### Entries shown
(** The height of the subtree at [n], with the checks of the recursion. *)
Fixpoint _BAVL_assert_recurser (fuel : nat) (n : ptr) : op Z :=
  match fuel with
  | O => λ _, None
  | S fuel =>
      nn ← load n;
      ASSERT (-1 <=? balance nn);;
      ASSERT (balance nn <=? 1);;
      height_left ←
        match link0 nn with
        | Some l => ln ← load l;
                    ASSERT (bool_decide (parent ln = Some n));;
                    comp ← _BAVL_compare_nodes l n;
                    ASSERT (comp =? -1);;
                    _BAVL_assert_recurser fuel l
        | None => mret 0
        end;
      height_right ←
        match link1 nn with
        | Some r => rn ← load r;
                    ASSERT (bool_decide (parent rn = Some n));;
                    comp ← _BAVL_compare_nodes r n;
                    ASSERT (comp =? 1);;
                    _BAVL_assert_recurser fuel r
        | None => mret 0
        end;
      ASSERT (balance nn =? height_right - height_left);;
      mret (BAVL_MAX height_left height_right + 1)
  end.
Definition BAVL_Verify : op unit :=
  o ← get_st;
  match root o with
  | None => mret tt
  | Some r =>
      rn ← load r;
      ASSERT (bool_decide (parent rn = None));;
      _BAVL_assert_recurser (size (memory o)) r;;
      mret tt
  end.
End with_comparator.
End BAVLCode.

(** * Trees and their layout in memory *)
Module BAVLTree.
Import BAVLCode.

(** A tree with the addresses of its nodes and the balance factors stored in
    them. *)
Inductive tree := Leaf | Node (b : Z) (l : tree) (p : ptr) (r : tree).
(** A tree with a hole, as the way up from it: the hole is on side [d] of the
    node [p], whose other subtree is [sib]. *)
Inductive frame := Frame (d : bool) (b : Z) (p : ptr) (sib : tree).

Definition bnode (d : bool) (b : Z) (t : tree) (p : ptr) (u : tree) : tree :=
  if d then Node b u p t else Node b t p u.
Definition bmk (d : bool) (par q1 q2 : option ptr) (b : Z) : BAVLNode :=
  if d then MkNode par q2 q1 b else MkNode par q1 q2 b.

Definition tptr (t : tree) : option ptr :=
  match t with Leaf => None | Node _ _ p _ => Some p end.
Definition cpar (par : option ptr) (c : list frame) : option ptr :=
  match c with [] => par | Frame _ _ p _ :: _ => Some p end.
Fixpoint ctop (c : list frame) (q : option ptr) : option ptr :=
  match c with [] => q | Frame _ _ p _ :: c => ctop c (Some p) end.
Fixpoint plug (t : tree) (c : list frame) : tree :=
  match c with [] => t | Frame d b p sib :: c => plug (bnode d b t p sib) c end.

(** The contents of the nodes, below the parent [par]. *)
Fixpoint nodes (par : option ptr) (t : tree) : list (ptr * BAVLNode) :=
  match t with
  | Leaf => []
  | Node b l p r => (p, MkNode par (tptr l) (tptr r) b) :: nodes (Some p) l ++ nodes (Some p) r
  end.
Fixpoint cnodes (par hole : option ptr) (c : list frame) : list (ptr * BAVLNode) :=
  match c with
  | [] => []
  | Frame d b p sib :: c =>
      (p, bmk d (cpar par c) hole (tptr sib) b) :: nodes (Some p) sib ++ cnodes par (Some p) c
  end.

(** The addresses, in order. *)
Fixpoint elems (t : tree) : list ptr :=
  match t with Leaf => [] | Node _ l p r => elems l ++ p :: elems r end.

Fixpoint celems (c : list frame) : list ptr :=
  match c with [] => [] | Frame _ _ p sib :: c => p :: elems sib ++ celems c end.

Definition znodes (c : list frame) (t : tree) : list (ptr * BAVLNode) :=
  nodes (cpar None c) t ++ cnodes None (tptr t) c.

Definition holds (h : gmap ptr BAVLNode) (l : list (ptr * BAVLNode)) : Prop :=
  Forall (λ x, h !! x.1 = Some x.2) l.

Definition distinct (c : list frame) (t : tree) : Prop := NoDup (elems t ++ celems c).

(** The memory of [o] holds the tree [t] in the context [c]. *)
Record zrep (o : BAVL) (c : list frame) (t : tree) : Prop := {
  z_root : root o = ctop c (tptr t);
  z_nodup : distinct c t;
  z_mem : holds (memory o) (znodes c t)
}.

(** ** Access *)

Lemma wp_load p n o Q :
  memory o !! p = Some n → Q n o [] → wp (load p) o Q.
Proof. intros E HQ. unfold wp, load. by rewrite E. Qed.
Lemma wp_deref {St} p (o : St) Q :
  Q p o [] → wp (deref (Some p)) o Q.
Proof. done. Qed.
Lemma wp_store p n o Q :
  Q tt (MkBAVL (root o) (<[p := n]> (memory o))) [] → wp (store p n) o Q.
Proof. done. Qed.
Lemma wp_set_root q o Q :
  Q tt (MkBAVL q (memory o)) [] → wp (set_root q) o Q.
Proof. done. Qed.
Lemma wp_set_parent p n q o Q :
  memory o !! p = Some n →
  Q tt (MkBAVL (root o) (<[p := MkNode q (link0 n) (link1 n) (balance n)]> (memory o))) [] →
  wp (set_parent p q) o Q.
Proof. intros E HQ. unfold set_parent. apply wp_bind. by eapply wp_load, wp_store. Qed.
Lemma wp_set_link p n side q o Q :
  memory o !! p = Some n → Q tt (MkBAVL (root o) (<[p := with_link n side q]> (memory o))) [] →
  wp (set_link p side q) o Q.
Proof. intros E HQ. unfold set_link. apply wp_bind. by eapply wp_load, wp_store. Qed.
Lemma wp_set_balance p n b o Q :
  memory o !! p = Some n →
  Q tt (MkBAVL (root o) (<[p := MkNode (parent n) (link0 n) (link1 n) b]> (memory o))) [] →
  wp (set_balance p b) o Q.
Proof. intros E HQ. unfold set_balance. apply wp_bind. by eapply wp_load, wp_store. Qed.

### Problem
The word to find is "Prop". Copy every line of the data that holds it.

### Your solution
Definition holds (h : gmap ptr BAVLNode) (l : list (ptr * BAVLNode)) : Prop :=
Definition distinct (c : list frame) (t : tree) : Prop := NoDup (elems t ++ celems c).
Record zrep (o : BAVL) (c : list frame) (t : tree) : Prop := {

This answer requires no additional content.